Heath flinches. I’m quoting my father and he knows it. How many times did he repeat that? Stomping around the house or reeling in an undersized snapper that he’d use for bait. You’re either the shark or the food.

Luke steps forward, annoyed that the attention has shifted from him. I glance behind him to where the baby sits on the towel, looking up at the sky.

Colleen shields her eyes from the falling sun as if she’s scanning the water for sharks. “It’s spawning season, isn’t it?”

“Yeah,” Heath says. “Lots of sharks around is a sign that the ocean’s healthy. That’s good news, at least.”

“Not good news for those poor bastards who keep getting eaten, though,” I mutter.

Luke snorts. “Least it’s not us.”

Us. Them.

I turn to him. “You sure it’s not? Any of the locals missin’ lately?” I’m aiming for a joke, but he doesn’t smile.

“Like your dad?” he asks darkly before adding, “Or maybe it’s old mate Terry you should be asking about that…”

Heath stares levelly at Luke, who raises a lazy palm in a defensive I’m just sayin’ gesture. “He did youse a favor,” he says flatly. “Did us all a favor. He always was a bastard, your dad.”

I can feel it even before I look up. The heat of Trav’s gaze on me, a stare that lingers.

Even without meeting his eyes, I know. The back of my neck prickles, and there’s a jittery energy in my limbs.

I can’t decide whether to run toward him or away.

My heartbeat is too fast, too loud in my ears.

But there’s a strange hope buzzing under my skin, excitement laced with dread.

“Be back in a minute,” I finally mutter, slinking away. I say it so fast it comes out in one word, bebackinaminute.

The dune rises, steep and soft, the sand shifting beneath my feet as I climb the golden wall. I feel Heath’s disapproving eyes on my back, but he doesn’t follow.

My breath is uneven by the time I reach the parking lot at the top of the dune. I pause there, wind tugging at my clothes, heart tapping my ribs.

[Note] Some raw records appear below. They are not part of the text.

(** * Cloudy Data Load Subsystem (cdls.py): a shallow embedding

    The Python package [cdls] is embedded module by module:
    - [PyStr]       : the [str] methods the package calls ([strip], [upper],
                      [rsplit]);
    - [Datetime]    : [datetime.datetime] values and their ordering;
    - [Values]      : configuration nodes, records, JSON documents, rows and
                      load reports;
    - [Errors]      : cdls/errors.py together with the built-in exceptions
                      the code can raise;
    - [Eff]         : sequencing of calls that change state and may raise;
    - [PyFormat]    : [str.format] called without arguments, which is how
                      cdls/logging.py formats the messages it is given;
    - [Sqlite]      : the part of the sqlite3 engine cdls/db.py drives;
    - [Env], [Logging] : the process environment and cdls/logging.py;
    - [Db]          : cdls/db.py;
    - [Datasources] : cdls/datasources.py;
    - [Cdls]        : cdls/__init__.py (registry and load orchestration);
    - [Startup], [Cli] : the start-up of the package and execute_load.py;
    - [Samples], [Observations], [Invariants] : sample inputs and the
                      vocabulary of the statements.

    Python exceptions keep the side effects made before the raise, so
    effectful functions are written in state-passing style and return a
    [result] next to the new state. *)

From Stdlib Require Import List String Ascii ZArith Bool Lia Arith.
From Stdlib Require Import Sorting.Sorted Sorting.Permutation.
Import ListNotations.

Set Warnings "-register-all".

Local Open Scope string_scope.
Local Open Scope Z_scope.
Local Open Scope list_scope.

(* ===================================================================== *)
(** ** Python strings *)
(* ===================================================================== *)

Module PyStr.

(** Characters are code points below 256.  [isspace] is the test
    [str.strip()] uses: TAB..CR, FS..US, SPACE, NEL and NBSP. *)
Definition isspace (c : ascii) : bool :=
  let n := nat_of_ascii c in
  ((9 <=? n) && (n <=? 13))%nat || ((28 <=? n) && (n <=? 32))%nat
  || (n =? 133)%nat || (n =? 160)%nat.

Fixpoint lstrip_list (l : list ascii) : list ascii :=
  match l with
  | [] => []
  | c :: r => if isspace c then lstrip_list r else l
  end.

Definition strip_list (l : list ascii) : list ascii :=
  rev (lstrip_list (rev (lstrip_list l))).

(** [s.strip()] *)
Definition strip (s : string) : string :=
  string_of_list_ascii (strip_list (list_ascii_of_string s)).

(** [s.upper()] on ASCII letters (identifiers are ASCII). *)
Definition upper_char (c : ascii) : ascii :=
  let n := nat_of_ascii c in
  if ((97 <=? n) && (n <=? 122))%nat then ascii_of_nat (n - 32) else c.

Fixpoint upper (s : string) : string :=
  match s with
  | EmptyString => EmptyString
  | String c r => String (upper_char c) (upper r)
  end.

(** [rsplit_dot] scans the reversed string for the last ["."]:
    [acc] holds what follows it. *)
Fixpoint rsplit_rev (r : list ascii) (acc : list ascii)
  : option (list ascii * list ascii) :=
  match r with
  | [] => None
  | c :: r' =>
      if Ascii.eqb c "."%char then Some (rev r', acc)
      else rsplit_rev r' (c :: acc)
  end.

(** [s.rsplit(".", 1)]: [Some (before, after)] when [s] has a dot (a list
    of two strings), [None] when it has none (a list of one string). *)
Definition rsplit_dot (s : string) : option (string * string) :=
  match rsplit_rev (rev (list_ascii_of_string s)) [] with
  | Some (a, b) => Some (string_of_list_ascii a, string_of_list_ascii b)
  | None => None
  end.

End PyStr.

(* ===================================================================== *)
(** ** datetime.datetime *)
(* ===================================================================== *)

Module Datetime.

(** A [datetime] object: its wall-clock fields and [tzinfo].
    [tzinfo = None] is a naive datetime; [Some off] an aware one whose
    UTC offset is [off] microseconds. *)
Record datetime : Type := mk_datetime {
  year : Z; month : Z; day : Z;
  hour : Z; minute : Z; second : Z; microsecond : Z;
  tzinfo : option Z
}.

(** [datetime.datetime.min] = [datetime(1, 1, 1, 0, 0)], naive. *)
Definition min : datetime := mk_datetime 1 1 1 0 0 0 0 None.

(** [timezone.utc] *)
Definition utc : option Z := Some 0.

Definition fields (d : datetime) : list Z :=
  [year d; month d; day d; hour d; minute d; second d; microsecond d].

(** Tuple comparison of the field lists. *)
Fixpoint lex_compare (a b : list Z) : comparison :=
  match a, b with
  | [], [] => Eq
  | [], _ :: _ => Lt
  | _ :: _, [] => Gt
  | x :: a', y :: b' =>
      match x ?= y with
      | Eq => lex_compare a' b'
      | c => c
      end
  end.

Definition is_leap (y : Z) : bool :=
  (y mod 4 =? 0) && (negb (y mod 100 =? 0) || (y mod 400 =? 0)).

Definition days_before_year (y : Z) : Z :=
  let p := y - 1 in p * 365 + p / 4 - p / 100 + p / 400.

Definition days_before_month (y m : Z) : Z :=
  nth (Z.to_nat m) [-1; 0; 31; 59; 90; 120; 151; 181; 212; 243; 273; 304; 334] 0
  + (if (2 <? m) && is_leap y then 1 else 0).

Definition toordinal (d : datetime) : Z :=
  days_before_year (year d) + days_before_month (year d) (month d) + day d.

(** Microseconds since the epoch of ordinals, on the datetime's own clock. *)
Definition wall_us (d : datetime) : Z :=
  (((toordinal d * 24 + hour d) * 60 + minute d) * 60 + second d) * 1000000
  + microsecond d.

Inductive cmp_result : Type :=
| Cmp (c : comparison)
| Mixed.   (* naive against aware: ordering raises TypeError *)

(** [datetime._cmp]: same offset, compare the fields; different offsets,
    compare the UTC instants; naive against aware has no order. *)
Definition cmp (a b : datetime) : cmp_result :=
  match tzinfo a, tzinfo b with
  | None, None => Cmp (lex_compare (fields a) (fields b))
  | Some oa, Some ob =>
      if oa =? ob then Cmp (lex_compare (fields a) (fields b))
      else Cmp ((wall_us a - oa) ?= (wall_us b - ob))
  | _, _ => Mixed
  end.

(** A naive datetime whose fields are in range (upper bounds on days of
    the month are not needed for ordering facts). *)
Definition in_range (d : datetime) : Prop :=
  1 <= year d /\ 1 <= month d /\ 1 <= day d /\
  0 <= hour d /\ 0 <= minute d /\ 0 <= second d /\ 0 <= microsecond d.

Definition naive (d : datetime) : Prop := tzinfo d = None.

(** The order on naive datetimes. *)
Definition le (a b : datetime) : Prop :=
  lex_compare (fields a) (fields b) <> Gt.

(** [strftime("%Y-%m-%d %H:%M:%S.%f")]. *)
Fixpoint digits (fuel : nat) (n : Z) (acc : string) : string :=
  match fuel with
  | O => acc
  | S f =>
      let acc' := String (ascii_of_nat (48 + Z.to_nat (n mod 10))) acc in
      if n / 10 =? 0 then acc' else digits f (n / 10) acc'
  end.

Fixpoint zeros (k : nat) : string :=
  match k with O => "" | S k' => String "0"%char (zeros k') end.

Definition pad (width : nat) (n : Z) : string :=
  let s := digits 20 n "" in
  (zeros (width - String.length s) ++ s)%string.
(** C8, at the failing input.  The handler of the Obsidian adapter has no
    [try] around its [switch], and every tool starts by refreshing the note
    cache: when the vault directory cannot be listed, the error of
    [readdirSync] leaves [refreshCache], the helper of the tool and the
    handler as an exception, for every named tool and every argument.  The
    handlers of the SQLite and filesystem adapters answer every request with
    a payload. *)
Theorem obsidian_listing_error_escapes (lib : Obsidian.Library)
        (rendering : Obsidian.Rendering) (request : Obsidian.ToolCall) :
  match request with
  | Obsidian.unknown _ => True
  | _ =>
      fst (Obsidian.call_tool Examples.unreadable_vault lib rendering request
             Obsidian.initial)
      = Throw "EACCES: permission denied, scandir '/home/user/vault'"
  end
  /\ (forall cfg w rendering' request',
         exists response, Sqlite.call_tool cfg w rendering' request' = Ok response)
  /\ (forall cfg w toString formatSize other_tool request',
         exists response,
           Filesystem.call_tool cfg w toString formatSize other_tool request'
           = Ok response).
Proof.
  split; [destruct request; try exact I; reflexivity|]. split.
  - apply sqlite_call_tool_answers.
  - apply filesystem_call_tool_answers.
Qed.

(** ** The read-only gates, in full *)

Lemma matches_empty_class (p : ascii -> bool) (re : RegExp.regex)
      (prev : option ascii) :
  RegExp.matches (RegExp.Class p :: re) prev "" = false.
Proof. reflexivity. Qed.

(** [\s*\S] fails exactly on white space to the end. *)
Lemma matches_space_then_other (p : ascii -> bool) (prev : option ascii) (s : string) :
  RegExp.matches [RegExp.Star p; RegExp.Class (fun c => negb (p c))] prev s = false
  <-> Spec.all_chars (fun c => p c = true) s.
Proof.
  revert prev. induction s as [|c s IH]; intros prev.
  - rewrite matches_star, matches_empty_class. simpl.
    split; [constructor | reflexivity].
  - rewrite matches_star, matches_class.
    destruct (p c) eqn:E; simpl.
    + rewrite IH. split.
      * intros H. constructor; assumption.
      * intros H. inversion H; assumption.
    + split; [discriminate|].
      intros H. inversion H; subst. congruence.
Qed.

Lemma second_statement_matches (prev : option ascii) (s : string) :
  RegExp.matches Sqlite.second_statement prev s = true
  <-> exists after,
      s = String ";"%char after
      /\ ~ Spec.all_chars (fun c => Js.is_space c = true) after.
Proof.
  unfold Sqlite.second_statement. destruct s as [|c s].
  - rewrite matches_empty_class. split; [discriminate|].
    intros [after [H _]]. discriminate.
  - rewrite matches_class. split.
    + intros H. apply andb_prop in H. destruct H as [H1 H2].
      apply Ascii.eqb_eq in H1. subst c. exists s. split; [reflexivity|].
      intros A.
      apply (proj2 (matches_space_then_other Js.is_space (Some ";"%char) s)) in A.
      rewrite A in H2. discriminate.
    + intros [after [H A]]. injection H as -> ->.
      rewrite Ascii.eqb_refl. cbn [andb].
      destruct (RegExp.matches [RegExp.Star Js.is_space;
                                RegExp.Class (fun c => negb (Js.is_space c))]
                               (Some ";"%char) after) eqn:M; [reflexivity|].
      exfalso. apply A.
      exact (proj1 (matches_space_then_other Js.is_space _ after) M).
Qed.

Lemma all_space_dec (s : string) :
  Spec.all_chars (fun c => Js.is_space c = true) s
  \/ ~ Spec.all_chars (fun c => Js.is_space c = true) s.
Proof.
  destruct (RegExp.matches [RegExp.Star Js.is_space;
                            RegExp.Class (fun c => negb (Js.is_space c))] None s) eqn:M.
  - right. intros A.
    apply (proj2 (matches_space_then_other Js.is_space None s)) in A.
    congruence.
  - left. exact (proj1 (matches_space_then_other Js.is_space None s) M).
Qed.

(** The test of [/;[\s]*\S/] fails exactly when every semicolon is followed
    by white space only. *)
Lemma second_statement_spec (sql : string) :
  RegExp.test Sqlite.second_statement sql = false <-> Spec2.semicolons_trail sql.
Proof.
  unfold RegExp.test, Spec2.semicolons_trail. split.
  - intros T before after E.
    destruct (all_space_dec after) as [A|A]; [exact A|].
    exfalso.
    assert (S : RegExp.search Sqlite.second_statement None sql = true).
    { apply search_spec. exists before, (String ";"%char after). split; [exact E|].
      apply second_statement_matches. exists after. split; [reflexivity | exact A]. }
    congruence.
  - intros H.
    destruct (RegExp.search Sqlite.second_statement None sql) eqn:S; [|reflexivity].
    exfalso. apply search_spec in S. destruct S as [before [rest [E M]]].
    apply second_statement_matches in M. destruct M as [after [-> A]].
    apply A. exact (H before after E).
Qed.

Trav is turned slightly away from me. He stands there alone, still and quiet, his full-length black wet suit clinging to him like a second skin. It covers him collarbone-to-ankle, highlighting the curve of muscle and the sharp lines of bone beneath. Not a boy anymore, a man now.

There’s a quiet tension in the way he stands, alert, contained.

I step closer, thinking about Amy. She played dead after Trav poked holes in her abdomen. Staggered home, white-lipped, bleeding hard from her belly. Like Trav, she never returned to school. Her family moved away and nobody spoke of her, after. We don’t speak of those who leave. Maybe we should.

He finally turns when I approach. Slowly. The sun catching the side of his face, grazing his cheekbone, gold and warm. Buzz cut, hard eyes. Trav.

I’m just feet away from him, close enough to speak.

Close enough to be heard. But I don’t know what to say.

Not yet. I can’t stop staring at the fist-sized tattoo on his throat: a shield nestled between an emu and a red kangaroo, Australia’s coat of arms. Interesting choice.

The kids in town were raised on kangaroo.

Free meat, our dads called it. They’d slaughter them in our corrugated iron sheds, serve them up on paper plates, all lean and bloody. Tasted good to be honest.

We eat our own.

His expression is calm, but his eyes give it away. Focused. Too focused. Like he hasn’t been waiting minutes for me to climb this sand dune. It’s like he’s been waiting a lifetime.

I wait for him to speak. He looks like he wants to.

I want to ask:

How are you?

You married? Kids?

Why’d you stab Amy?

Why’d you leave her to bleed out in the woods?

But I know why he did it. I just want to hear him say it.

His eyes flick to the back of my right hand. When he sees the tattoo there, he pauses, curious. It’s a tiny anglerfish, jaws open, its fins like torn sails.

Trav looks away, hiding a smile. “Nice tat.”

I stare down at his hands. Every knuckle, every finger, even the spaces between his thumb and wrist are buried in tattoos.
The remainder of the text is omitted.